WHAT THIS TASK INVOLVES: Lift out all lines below that contain "intros".

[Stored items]
(** X5. [getData()] returns a new object with the values of the live
    snapshot, and no response handled later changes that object. *)
Theorem getData_is_a_stable_copy
    (callback : listener -> OBDData -> list listener)
    (st : OBDService) (chunks : list string) :
  wf st ->
  let '(o, st1) := getData st in
  o <> data st1 /\
  object_at o st1 = snapshot st /\
  snapshot st1 = snapshot st /\
  object_at o (handle_all callback chunks st1) = snapshot st.
Proof.
  intros [Hd Hl]. unfold getData, spread.
  set (st1 := set_objects _ st).
  assert (Hwf1 : wf st1).
  { split; unfold st1; simpl; [rewrite length_app; simpl; lia | exact Hl]. }
  assert (Ho : object_at (List.length (objects st)) st1 = snapshot st).
  { unfold object_at, st1; simpl. apply nth_app_end. }
  split; [unfold st1; simpl; lia|]. split; [exact Ho|].
  split.
  - unfold snapshot, object_at, st1; simpl. now apply nth_app_left.
  - destruct (handle_all_frame callback chunks st1 Hwf1) as (_ & _ & _ & H).
    rewrite H; [exact Ho| |].
    + unfold st1; simpl. rewrite length_app; simpl; lia.
    + unfold st1; simpl. lia.
Qed.

Lemma getData_is_a_stable_copy_witness :
  let '(o, st1) := getData new_OBDService in
  o <> data st1 /\
  object_at o st1 = snapshot new_OBDService /\
  snapshot st1 = snapshot new_OBDService /\
  object_at o (handle_all (fun _ _ => []) ["41 0D"; " 50>"; "410C1AF8>"] st1)
  = snapshot new_OBDService.
Proof.
  apply (getData_is_a_stable_copy (fun _ _ => []) new_OBDService
           ["41 0D"; " 50>"; "410C1AF8>"]).
  split; simpl; lia.
Defined.

(** X6. The object that a publication hands to a subscriber is not the
    live snapshot, and no response handled later changes it: it keeps the
    values published. *)
Theorem published_copy_is_stable
    (callback : listener -> OBDData -> list listener)
    (st : OBDService) (l : listener) (chunks : list string) :
  wf st ->
  In l (subscribed st) ->
  exists o,
    In (Delivered l o)
       (since (List.length (trace st)) (notifyListeners callback st)) /\
    o <> data (notifyListeners callback st) /\
    object_at o (handle_all callback chunks (notifyListeners callback st))
    = snapshot st.
Proof.
  intros Hwf Hl.
  destruct (notifyListeners_delivers callback st l Hwf Hl) as (o & H1 & H2 & H3).
  destruct (notifyListeners_spec callback st Hwf) as (Hc & Ho & _ & _ & Hwf' & _).
  assert (Hd : data (notifyListeners callback st) = data st) by now injection Hc.
  assert (Hlt : o < List.length (objects (notifyListeners callback st))).
  { destruct (Nat.lt_ge_cases o (List.length (objects (notifyListeners callback st))))
      as [H|H]; [exact H|].
    exfalso. unfold object_at in H3. rewrite nth_overflow in H3 by exact H.
    destruct (deliveries_In (subscribed st) l (List.length (objects st)) Hl)
      as (j & Hj & _).
    rewrite Ho, length_app, repeat_length in H.
    (* every delivery of the publication is below the new length *)
    clear H3.
    assert (Hin : In (Delivered l o)
                    (deliveries (subscribed st) (List.length (objects st)))).
    { destruct (notifyListeners_spec callback st Hwf) as (_ & _ & Ht & _).
      now rewrite (since_app _ _ _ Ht) in H1. }
    revert Hin H. generalize (List.length (objects st)) as n.
    generalize (subscribed st) as ls. clear.
    induction ls as [|x r IH]; intros n Hin H; simpl in *; [contradiction|].
    destruct Hin as [E|Hin].
    - injection E as _ <-. lia.
    - apply (IH (S n) Hin). lia. }
  exists o. split; [exact H1|]. split.
  - rewrite Hd. destruct Hwf as [Hw _]. lia.
  - destruct (handle_all_frame callback chunks _ Hwf') as (_ & _ & _ & H).
    rewrite H; [exact H3|exact Hlt|].
    rewrite Hd. destruct Hwf as [Hw _]. lia.
Qed.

EXERCISE ANSWER:
  intros [Hd Hl]. unfold getData, spread.
  intros Hwf Hl.
    induction ls as [|x r IH]; intros n Hin H; simpl in *; [contradiction|].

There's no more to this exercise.